Sur chacune de ces quatre dimensions, l’assistance de la communauté et du cosmos (dont Pachamama, la Mère-nature) est fondamentale. L’obsession inca pour le développement de la biodiversité et l’extraordinaire travail réalisé pendant des siècles sur les semences afin de trouver de nouvelles variétés adaptées aux différentes terrains, altitudes, climat et saisons sur tout le territoire de l’Empire fournit une bonne illustration de cette nécessité de réconcilier à tout moment les quatre dimensions du développement humain en s'appuyant sur la communauté et sur la puissance du cosmos.



TRANSPARENCE ET OUVERTURE
Les incas vivaient en petits groupes et les villes, qui étaient essentiellement des centres religieux, administratifs et scientifiques, comptaient peu d'habitants.
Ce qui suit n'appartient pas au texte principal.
Lemma unknown_value_safe c a :
  parser_state a = WSI_TOKEN_UNKNOWN_VALUE_PART -> inv a -> safe stepped (unknown_value_char E c a).
Proof.
  intros Hs [[[? _] _]|[[? _]|[(_ & Hc & H0 & Hu)|[Hin _]]]];
    [unfold WSI_TOKEN_TABLE, WSI_TOKEN_UNKNOWN_VALUE_PART in *; lia|rewrite Hs in *; done| |].
  2: { rewrite Hs in Hin. exfalso. revert Hin. rewrite !elem_of_cons, elem_of_nil.
       intros [?|[?|[?|?]]]; done. }
  assert (Hinv : inv a) by (right; right; left; done).
  unfold unknown_value_char. destruct (c =? 13); [done|].
  assert (HL : pos a <= L + 1) by (destruct Hc; lia). unfold UHO_NAME in *.
  destruct (c =? 10).
  { destruct (un16be_set_safe _ _ a (unk_pos a + 2) (pos a - unk_value_pos a) Hc) as (d & -> & Ht); [lia..|].
    cbn. by eapply (new_name_inv (set_data d a)). }
  destruct (_ || _); [|done].
  eapply safe_bind; [by eapply pos_in_bounds_safe|]. intros r [[-> Hp]|[-> _]]; [|done].
  cbn [nz negb Z.eqb]. rewrite (push_ok _ _ _ _ Hc Hp). cbn [mbind res_bind].
  right. right. left. split; [done|]. split; [exact (table_push _ _ _ _ _ _ _ _ c Hc Hp)|]. cbn. unfold UHO_NAME. lia.
Qed.

(** The state while a name is read, once its entry exists. *)
Definition naming (a : allocated_headers) : Prop :=
  all_closed (unk_pos a) a /\ 0 <= unk_pos a /\ (pos a < L -> unk_pos a + UHO_NAME <= pos a).

Lemma entry_bytes_safe j k u a :
  tab k u a ->
  safe (fun a' => exists d p, a' = set_pos p (set_data d a) /\ tab k u a' /\ pos a <= p /\
                    (p < L -> p = pos a + Z.of_nat j)) (entry_bytes E j a).
Proof.
  revert a. induction j as [|j IH]; intros a Ht; cbn [entry_bytes].
  { exists (data a), (pos a). split; [by destruct a|]. split; [done|]. lia. }
  eapply safe_bind; [by eapply pos_in_bounds_safe|]. intros r [[-> Hp]|[-> Hp]]; cbn [nz negb Z.eqb].
  - rewrite (push_ok _ _ _ _ Ht Hp). cbn [mbind res_bind].
    eapply safe_impl; [apply IH; exact (table_push _ _ _ _ _ _ _ _ 0 Ht Hp)|].
    cbn. intros a' (d & p & -> & Ht' & Hpp & Hq). exists d, p. split; [done|]. split; [done|]. lia.
  - cbn [mbind res_bind]. eapply safe_impl; [by apply IH|].
    cbn. intros a' (d & p & -> & Ht' & Hpp & Hq). exists d, p. split; [done|]. split; [done|]. lia.
Qed.

Lemma register_unknown_safe a :
  all_closed (unk_pos a) a -> 0 <= unk_pos a -> unk_pos a + UHO_NAME < pos a -> pos a <= L ->
  safe stepped (register_unknown a).
Proof.
  intros Hc H0 Hu HL. unfold register_unknown.
  set (a1 := if unk_ll_head a =? 0 then set_unk_ll_head (unk_pos a) a else a).
  assert (Hv : all_closed (unk_pos a1) a1 /\ unk_pos a1 = unk_pos a /\ pos a1 = pos a)
    by by unfold a1; destruct (unk_ll_head a =? 0).
  clearbody a1. destruct Hv as (Hc1 & Eu & Ep).
  assert (exists d, (if nz (unk_ll_tail a1) then lws_un32be_set (unk_ll_tail a1 + UHO_LL) (unk_pos a1) a1
                     else Ok a1) = Ok (set_data d a1) /\ all_closed (unk_pos a1) (set_data d a1)) as (d & -> & Hc2).
  { destruct (nz (unk_ll_tail a1)) eqn:En; [|exists (data a1); split; [by destruct a1|exact Hc1]].
    apply nz_true in En. apply (un32be_set_safe (nfrag a1 + 1) (unk_pos a1) a1); [done|done|]. destruct Hc1. lia. }
  cbn [mbind res_bind]. unfold UHO_NAME in *.
  assert (Ht3 : all_closed (unk_pos a1) (set_unk_ll_tail (unk_pos a1) (set_data d a1))).
  { eapply table_tail; [exact Hc2|cbn; lia|cbn; unfold UHO_NAME; lia]. }
  cbn [unk_pos set_data set_unk_ll_tail pos].
  set (a3 := set_unk_ll_tail _ _) in *.
  assert (E3 : unk_pos a3 = unk_pos a1 /\ pos a3 = pos a1) by done. clearbody a3. destruct E3 as [Eu3 Ep3].
  destruct (un16be_set_safe _ _ a3 (unk_pos a1) (pos a1 - unk_pos a1 - 8) Ht3) as (d4 & -> & Ht4); [lia..|].
  cbn. right. right. left. split; [done|]. cbn. rewrite Eu3. split; [exact Ht4|]. unfold UHO_NAME. lia.
Qed.

Lemma any_index_ok k u a l :
  tab k u a -> Forall (fun h => 0 <= h < WSI_TOKEN_COUNT) l -> exists b, any_index l a = Ok b.
Proof.
  intros Ht. induction 1 as [|h l Hh _ [b IH]]; cbn [any_index]; [by eexists|].
  destruct (index_get_ok _ _ a h Ht Hh) as (n & -> & _). cbn [mbind res_bind].
  destruct (nz n); [by eexists|by exists b].
Qed.

Lemma methods_range : Forall (fun h => 0 <= h < WSI_TOKEN_COUNT) methods.
Proof. apply (bool_decide_unpack _). vm_compute. reflexivity. Qed.

Lemma known_header_safe n u a :
  env_ok -> all_closed u a -> pos a <= L -> 0 <= n < WSI_TOKEN_TABLE -> safe stepped (known_header E n a).
Proof.
  intros He Hc HL Hn. unfold known_header.
  destruct (any_index_ok _ _ a (filter (fun m => m = n) methods) Hc) as (b & ->).
  { apply Forall_forall. intros h [_ Hh]%list_elem_of_filter. pose proof methods_range as Hm.
    rewrite Forall_forall in Hm. auto. }
  cbn [mbind res_bind]. destruct b; [done|].
  set (n' := if n =? WSI_TOKEN_SWORIGIN then WSI_TOKEN_ORIGIN else n).
  assert (Hn' : 0 <= n' < WSI_TOKEN_TABLE) by (unfold n'; destruct (n =? WSI_TOKEN_SWORIGIN); done).
  clearbody n'. assert (u8 (WSI_TOKEN_GET_URI + n') = n') as ->.
  { unfold WSI_TOKEN_GET_URI, WSI_TOKEN_TABLE in *. apply u8_small. unfold is_byte. lia. }
  assert (exists l, match token_limits E with Some tl => at_index tl n' | None => Ok (max_http_header_data E) end
                    = Ok l /\ 0 <= l) as (l & Hl & Hl0).
  { destruct He as [He1 He2]. destruct (token_limits E) as [tl|]; [|exists (max_http_header_data E); split; [done|unfold L in *; lia]].
    destruct He2 as [Htl Hpos]. destruct (at_index_ok tl n') as (x & Hx & _ & Hx').
    { unfold WSI_TOKEN_TABLE, WSI_TOKEN_COUNT in *. lia. }
    exists x. split; [done|]. by eapply Forall_lookup_1 in Hpos. }
  cbn [parser_state set_ups set_parser_state]. rewrite Hl. cbn [mbind res_bind].
  change (parser_state (set_current_token_limit _ _)) with n'.
  destruct (Z.eqb_spec n' WSI_TOKEN_CHALLENGE).
  - cbn. split; [done|]. exists u. exact Hc.
  - eapply (start_fragment_safe u); [done|exact Hc|by split|done].
Qed.

Lemma name_inv a :
  parser_state a = WSI_TOKEN_NAME_PART -> all_closed (unk_pos a) a -> unk_pos a + UHO_NAME < pos a ->
  lextable_pos a = -1 \/ (lex_ok (lextable_pos a) /\ lex_token (lextable_pos a) = Ok None) -> inv a.
Proof.
  intros Hs Hc Hu Hl. right. left. split; [done|]. split; [|done]. unfold entry_ok.
  destruct (Z.eqb_spec (unk_pos a) 0); [|done]. eapply closed_mono; [done|]. unfold UHO_NAME in *. lia.
Qed.

Lemma name_walked_safe a :
  env_ok -> parser_state a = WSI_TOKEN_NAME_PART -> all_closed (unk_pos a) a ->
  unk_pos a + UHO_NAME < pos a -> pos a <= L ->
  lextable_pos a = -1 \/ lex_ok (lextable_pos a) -> safe stepped (name_walked E a).
Proof.
  intros He Hs Hc Hu HL Hl. unfold name_walked. destruct Hl as [Hl|Hl].
  - rewrite Hl. cbn [Z.ltb Z.compare andb]. assert (inv a) by (apply name_inv; auto).
    destruct (role_h1_server E); [|done].
    destruct (any_index_ok _ _ a methods Hc methods_range) as ([] & ->); cbn [mbind res_bind]; [done|].
    by destruct (fallback E).
  - assert (0 <= lextable_pos a) by by destruct Hl.
    destruct (Z.ltb_spec (lextable_pos a) 0); [lia|]. cbn [andb].
    destruct (lex_ok_token _ Hl) as ([n|] & Ht & Hn); rewrite Ht; cbn [mbind res_bind].
    + by eapply known_header_safe.
    + apply name_inv; auto.
Qed.

Lemma name_char_safe c a :
  env_ok -> parser_state a = WSI_TOKEN_NAME_PART -> entry_ok a ->
  lextable_pos a = -1 \/ (lex_ok (lextable_pos a) /\ lex_token (lextable_pos a) = Ok None) ->
  safe stepped (name_char E c a).
Proof.
  intros He Hs Hen Hl. unfold name_char, name_next. generalize (tolower c). clear c. intros c.
  apply (safe_bind (fun a' => naming a' /\ parser_state a' = WSI_TOKEN_NAME_PART /\
                              lextable_pos a' = lextable_pos a)).
  { unfold entry_ok in Hen. destruct (Z.eqb_spec (unk_pos a) 0).
    - eapply safe_impl; [apply (entry_bytes_safe 8 (nfrag a + 1) (pos a) (set_unk_pos (pos a) a)); exact Hen|].
      cbn. intros a' (d & p & -> & Ht & Hp & Hq). split; [|done]. split; [exact Ht|].
      cbn. unfold UHO_NAME. pose proof (closed_pos _ _ Hen). lia.
    - destruct Hen as [Hc Hu]. cbn. split; [|done]. split; [done|]. pose proof (closed_pos _ _ Hc). lia. }
  intros a1 ((Hc & H0 & Hu) & Hs1 & Hl1).
  eapply safe_bind; [by eapply pos_in_bounds_safe|]. intros r [[-> Hp]|[-> _]]; [|done].
  cbn [nz negb Z.eqb]. rewrite (push_ok _ _ _ _ Hc Hp). cbn [mbind res_bind]. specialize (Hu Hp).
  pose proof (table_push _ _ _ _ _ _ _ _ c Hc Hp) as Ht2. set (a2 := set_pos _ _).
  assert (Hv : all_closed (unk_pos a2) a2 /\ parser_state a2 = WSI_TOKEN_NAME_PART /\
               lextable_pos a2 = lextable_pos a /\ 0 <= unk_pos a2 /\ unk_pos a2 + UHO_NAME < pos a2 /\ pos a2 <= L).
  { split; [exact Ht2|]. split; [done|]. split; [done|]. cbn. lia. }
  clearbody a2. clear Ht2. destruct Hv as (Hc2 & Hs2 & Hl2 & H02 & Hu2 & HL2). rewrite Hl2.
  destruct ((lextable_pos a <? 0) && (c =? 58)); [by apply register_unknown_safe|].
  destruct (Z.ltb_spec (lextable_pos a) 0) as [Hneg|Hpos]; [apply name_inv; cbn; rewrite ?Hl2; auto|].
  destruct Hl as [?|[Hok Htok]]; [lia|].
  destruct (lex_ok_next _ c Hok Htok) as (q & -> & Hq). cbn [mbind res_bind].
  by apply (name_walked_safe (set_lextable_pos q a2)).
Qed.

Lemma parse_char_safe c a : env_ok -> inv a -> safe stepped (parse_char E c a).
Proof.
  intros He Hi. unfold parse_char.
  destruct (Z.eqb_spec (parser_state a) WSI_TOKEN_UNKNOWN_VALUE_PART); [by apply unknown_value_safe|].
  destruct Hi as [[Hs Ho]|[(Hs & Hen & Hl)|[(? & _)|[Hs Hc]]]]; [| |done|].
  - unfold value_state, WSI_TOKEN_TABLE in Hs. unfold WSI_TOKEN_NAME_PART, WSI_TOKEN_SKIPPING,
      WSI_TOKEN_SKIPPING_SAW_CR, WSI_PARSING_COMPLETE.
    repeat (match goal with |- context [parser_state a =? ?n] => destruct (Z.eqb_spec (parser_state a) n); [lia|] end).
    by apply value_char_safe.
  - rewrite Hs. by apply name_char_safe.
  - pose proof Hs as Hs'. rewrite !elem_of_cons, elem_of_nil in Hs'.
    assert (Hk : inv a) by by apply closed_inv.
    destruct Hs' as [Es|[Es|[Es|?]]]; [| | |done]; rewrite Es; cbn.
    + unfold skipping_char. destruct (c =? 13); [|done].
      apply (closed_inv (set_parser_state WSI_TOKEN_SKIPPING_SAW_CR a)); [set_solver|exact Hc].
    + unfold saw_cr_char. destruct (negb _); [done|]. destruct (c =? 10); [by eapply new_name_inv|].
      apply (closed_inv (set_parser_state WSI_TOKEN_SKIPPING a)); [set_solver|exact Hc].
    + done.
Qed.

(** ** Reading the finished table *)

Lemma total_length_ok a b fuel n h l :
  (forall i f, 0 <= i <= b -> at_pos (frags a) i f -> fnext f = 0 \/ i < fnext f <= b) ->
  0 <= n <= b -> b < Z.of_nat (length (frags a)) -> (Z.to_nat (b - n) < fuel)%nat ->
  exists r, total_length_loop fuel n h l a = Ok r.
Proof.
  intros Hl. revert n l. induction fuel as [|fuel IH]; intros n l Hn Hb Hf; [lia|].
  destruct (at_index_ok (frags a) n) as (f & Hg & Hp); [lia|].
  cbn [total_length_loop]. unfold frag_get. rewrite Hg. cbn [mbind res_bind].
  destruct (nz (fnext f)) eqn:En; [|by eexists].
  apply nz_true in En. destruct (Hl n f) as [|Hlt]; [done|done|done|]. apply IH; lia.
Qed.

Lemma hdr_total_length_ok k u a h :
  tab k u a -> 0 <= h < WSI_TOKEN_COUNT -> exists l, lws_hdr_total_length h a = Ok l.
Proof.
  intros Ht Hh. unfold lws_hdr_total_length. destruct (index_get_ok _ _ a h Ht Hh) as (n & -> & Hn).
  cbn [mbind res_bind]. destruct (n =? 0); [by eexists|]. destruct Ht.
  apply (total_length_ok a (nfrag a)); [|lia|lia|unfold chain_fuel, WSI_TOKEN_COUNT in *; lia].
  intros i f Hi Hf. apply (ok_link0 i); [lia|done].
Qed.

Lemma c_string_ok d z : d !! z = Some 0 -> exists s, c_string d = Ok s.
Proof.
  revert z. induction d as [|c d IH]; intros z Hz; [done|]. cbn [c_string].
  destruct (Z.eqb_spec c 0); [by eexists|]. destruct z as [|z]; [cbn in Hz; congruence|].
  destruct (IH z) as [s ->]; [done|]. by eexists.
Qed.

Lemma hdr_simple_ptr_ok u a h :
  all_closed u a -> 0 <= h < WSI_TOKEN_COUNT -> exists s, lws_hdr_simple_ptr h a = Ok s.
Proof.
  intros Ht Hh. unfold lws_hdr_simple_ptr. destruct (index_get_ok _ _ a h Ht Hh) as (n & -> & Hn).
  cbn [mbind res_bind]. destruct (Z.eqb_spec n 0); [by eexists|].
  destruct (frag_get_ok _ _ a n Ht) as (f & -> & Hf); [destruct Ht; lia|]. cbn [mbind res_bind].
  destruct Ht. destruct (ok_closed0 n f) as (z & Hz & [_ Hd] & _); [lia|lia|done|].
  pose proof (ok_frag0 n f ltac:(lia) Hf) as Hfo. unfold string_at.
  destruct (Z.ltb_spec (offset f) 0); [lia|].
  destruct (c_string_ok (drop (Z.to_nat (offset f)) (data a)) (Z.to_nat z - Z.to_nat (offset f))) as [s ->];
    [|by eexists].
  rewrite lookup_drop. rewrite <- Hd. f_equal. lia.
Qed.

(** The invariant of the wsi: the table's, and nothing is said of the rest. *)
Definition wsi_inv (w : wsi) : Prop := inv (ah w).

Lemma set_parsing_complete_safe w :
  pos (ah w) <= L /\ (exists u, all_closed u (ah w)) ->
  exists r w', at_set_parsing_complete w = Ok (r, w') /\ (r = LPR_OK -> wsi_inv w').
Proof.
  intros [_ [u Hc]]. unfold at_set_parsing_complete.
  destruct (negb _); [eexists _, _; split; [done|]; done|].
  destruct (hdr_total_length_ok _ _ _ WSI_TOKEN_UPGRADE Hc ltac:(done)) as [x ->].
  destruct (hdr_total_length_ok _ _ _ WSI_TOKEN_VERSION Hc ltac:(done)) as [y Hy].
  destruct (hdr_simple_ptr_ok _ _ WSI_TOKEN_VERSION Hc ltac:(done)) as [z Hz].
  cbn [mbind res_bind]. rewrite Hy.
  assert (exists v, (if nz x then Ok y else Ok 0) = @Ok fault Z v) as [v ->] by by destruct (nz x); eexists.
  cbn [mbind res_bind]. rewrite Hz.
  assert (exists v', (if nz v then Ok z else Ok None) = @Ok fault _ v') as [v' ->] by by destruct (nz v); eexists.
  cbn [mbind res_bind]. eexists _, _. split; [done|]. intros _.
  apply (closed_inv (set_parser_state WSI_PARSING_COMPLETE (ah w))); [set_solver|].
  pose proof (closed_pos _ _ Hc). eapply closed_mono; [exact Hc|]. cbn. lia.
Qed.
(** The header has some: the new one is linked to the last of them. *)
Lemma start_next u a C X h l m :
  all_closed E u a -> view false a C X -> parser_state a = h -> value_state h -> current_token_limit a = L ->
  ues a = URIES_IDLE -> nfrag a + 1 < WSI_TOKEN_COUNT -> pos a < L < 2 ^ 16 - 1 -> C h = l ++ [m] ->
  exists a', at_start_fragment E a = Ok (Break, a') /\
    in_value h a' (upd C h (l ++ [m] ++ [nfrag a + 1])) (upd X (nfrag a + 1) [32]) /\
    nfrag a' = nfrag a + 1 /\ pos a' = pos a + 1 /\ ups a' = ups a.
Proof.
  intros Hc Hv Hs Hvs Hlim Hu Hnf HL EC. assert (Hp0 : 0 <= pos a) by (destruct Hc; lia).
  destruct (start_new u a C X h Hc Hv Hs Hlim Hu Hnf)
    as (a1 & -> & Hg & Ht1 & Hv1 & Fn & Fp & Fs & Fl & Fu & Fup & H1). rewrite <- Fn.
  assert (Hh : 0 <= h < WSI_TOKEN_COUNT) by (destruct Hvs; unfold WSI_TOKEN_TABLE, WSI_TOKEN_COUNT in *; lia).
  destruct (rd_chain _ _ _ _ _ _ _ Hv1 h Hh) as (n & Hn & Hch). rewrite EC in Hch.
  destruct (chain_up (frags a1) (nfrag a1) n (l ++ [m])) as (Hrg & Hnd & Hlenc);
    [by destruct Ht1|destruct Ht1; by eapply ok_index0|done|].
  assert (Hn1 : 0 < n).
  { destruct l as [|j l']; cbn [app chain] in Hch; destruct Hch as (-> & ? & e & He & _);
      pose proof (at_pos_range _ _ _ He); lia. }
  unfold index_get. rewrite (at_pos_index _ _ _ Hn). cbn [mbind res_bind].
  rewrite (proj2 (Z.eqb_neq n 0) ltac:(lia)), (chain_last a1 chain_fuel n l m Hch).
  2: { specialize (Hlenc Hn1). rewrite length_app in Hlenc. cbn in Hlenc.
       destruct Ht1. unfold chain_fuel, WSI_TOKEN_COUNT in *. lia. }
  cbn [mbind res_bind]. assert (Hm : 1 <= m < nfrag a1).
  { pose proof (rd_range _ _ _ _ _ _ _ Hv h m ltac:(rewrite EC; set_solver)). lia. }
  destruct (at_index_ok (frags a1) m) as (f & Hgf & Hf); [destruct Ht1; lia|].
  unfold frag_get, frag_set. rewrite Hgf. cbn [mbind res_bind].
  rewrite put_index_ok by by eapply at_pos_range. cbn [mbind res_bind].
  pose proof (table_link E _ _ _ _ _ _ _ _ m f (nfrag a1) Ht1 Hf ltac:(lia) ltac:(lia)) as Ht2.
  assert (Hfresh : forall h', nfrag a1 ∉ C h').
  { intros h' Hi. pose proof (rd_range _ _ _ _ _ _ _ Hv h' _ Hi). lia. }
  pose proof (reads_link _ _ _ _ _ _ h l m f _ Hv1 EC Hnd Hfresh Hf Hg eq_refl ltac:(lia)) as Hv2.
  set (a2 := set_frags _ _).
  assert (Hg2 : at_pos (frags a2) (nfrag a2) (mk_frag (pos a) 0 0 2)).
  { apply at_pos_insert; [by eapply at_pos_range|]. right. split; [cbn; lia|exact Hg]. }
  assert (Hiv : in_value h a2 (upd C h (l ++ [m] ++ [nfrag a1])) (upd X (nfrag a1) [])).
  { split; [done|]. split; [done|]. split; [|split; [exact Hv2|]].
    - apply (table_last_open E _ 2); [cbn; lia|cbn; lia|cbn; rewrite Fp; exact Hg2|exact Ht2].
    - split; [eexists; split; [exact Hg2|cbn; lia]|]. split; [done|]. split; [done|].
      exists (l ++ [m]). rewrite upd_eq, <- app_assoc. done. }
  assert (F2 : nfrag a2 = nfrag a1 /\ pos a2 = pos a1 /\ ups a2 = ups a1) by done. clearbody a2.
  destruct F2 as (Fn2 & Fp2 & Fup2).
  destruct (in_value_issue h a2 _ _ 32 Hiv ltac:(lia) ltac:(done)) as (a3 & -> & Hiv3 & Hp3 & Hn3 & Hup3).
  cbn [mbind res_bind brk]. change (0 <? 0) with false. cbn match. exists a3. split; [done|].
  split; [|split_and!; [lia|lia|congruence]].
  eapply in_value_ext; [|exact Hiv3]. intros j. rewrite Fn2.
  destruct (Z.eq_dec j (nfrag a1)) as [->|]; [by rewrite !upd_eq|by rewrite !upd_ne].
Qed.

Lemma start_spec u a C X h :
  all_closed E u a -> view false a C X -> parser_state a = h -> value_state h -> current_token_limit a = L ->
  ues a = URIES_IDLE -> nfrag a + 1 < WSI_TOKEN_COUNT -> pos a < L < 2 ^ 16 - 1 ->
  exists a', at_start_fragment E a = Ok (Break, a') /\
    in_value h a' (upd C h (C h ++ [nfrag a + 1])) (upd X (nfrag a + 1) (start_text (C h))) /\
    nfrag a' = nfrag a + 1 /\ pos a' <= pos a + 1 /\ ups a' = ups a.
Proof.
  intros Hc Hv Hs Hvs Hlim Hu Hnf HL. assert (Hp0 : 0 <= pos a) by (destruct Hc; lia).
  destruct (C h) as [|i l] eqn:EC.
  - destruct (start_first u a C X h) as (a' & ? & ? & ? & ? & ?); try done; [lia|].
    exists a'. split_and!; try done. lia.
  - destruct (exists_last (l := i :: l) ltac:(done)) as (l' & m & El). cbn [start_text].
    rewrite El in *. destruct (start_next u a C X h l' m) as (a' & ? & ? & ? & ? & ?); try done.
    exists a'. rewrite <- app_assoc. split_and!; try done. lia.
Qed.

(** ** Whole names *)

Lemma lex_step_inv p c q :
  lex_step p c = Some q -> lex_token p = Ok None /\ lex_next p c = Ok (q, false) /\ 0 <= q.
Proof.
  unfold lex_step. destruct (lex_token p) as [[]|]; try done. destruct (lex_next p c) as [[q' []]|]; try done.
  destruct (Z.ltb_spec q' 0); [done|]. by intros [= ->].
Qed.

Lemma name_next_walk a C X p c q :
  named a C X -> lextable_pos a = p -> 0 <= p -> lex_next p c = Ok (q, false) ->
  name_next E c a = name_walked E (set_lextable_pos q a).
Proof.
  intros _ Hp H0 Hn. unfold name_next. rewrite Hp. destruct (Z.ltb_spec p 0); [lia|]. cbn [andb].
  by rewrite Hn.
Qed.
Aussi bien à l'intérieur d’une même communauté inca qu'entre communautés, la transparence sociale était quasi-totale. Les jeunes incas devaient tisser leurs propres vêtements. La qualité des coutures la finesse du tissage, le détail des dessins, disaient beaucoup sur le type d'hommes qu'ils étaient. Encore plus, les ornements tissés sur le plastron du vêtement donnaient beaucoup d'informations sur celui qui le portait (son village d'origine, son métier, les produits fabriqués ou cultivés dans sa communauté, ...). Avant l'âge adulte, un jeune inca devait se choisir un nom. Le choix de ce nom indiquait ainsi aux autres comment il se voyait et comment il souhaitait qu'on le considère. C'était donc un acte social important qui engageait la personne pour toute son existence vis à vis de sa communauté et des autres.  
Ce caractère « ouvert » de la société inca, dans laquelle la dissimulation était difficile, explique sans doute en partie la relative facilité avec laquelle une centaine d’espagnols rompus aux mensonges et au cynisme des diplomaties impériales européennes ont pu venir à bout d'une armée inca forte de plusieurs dizaines de milliers d'hommes.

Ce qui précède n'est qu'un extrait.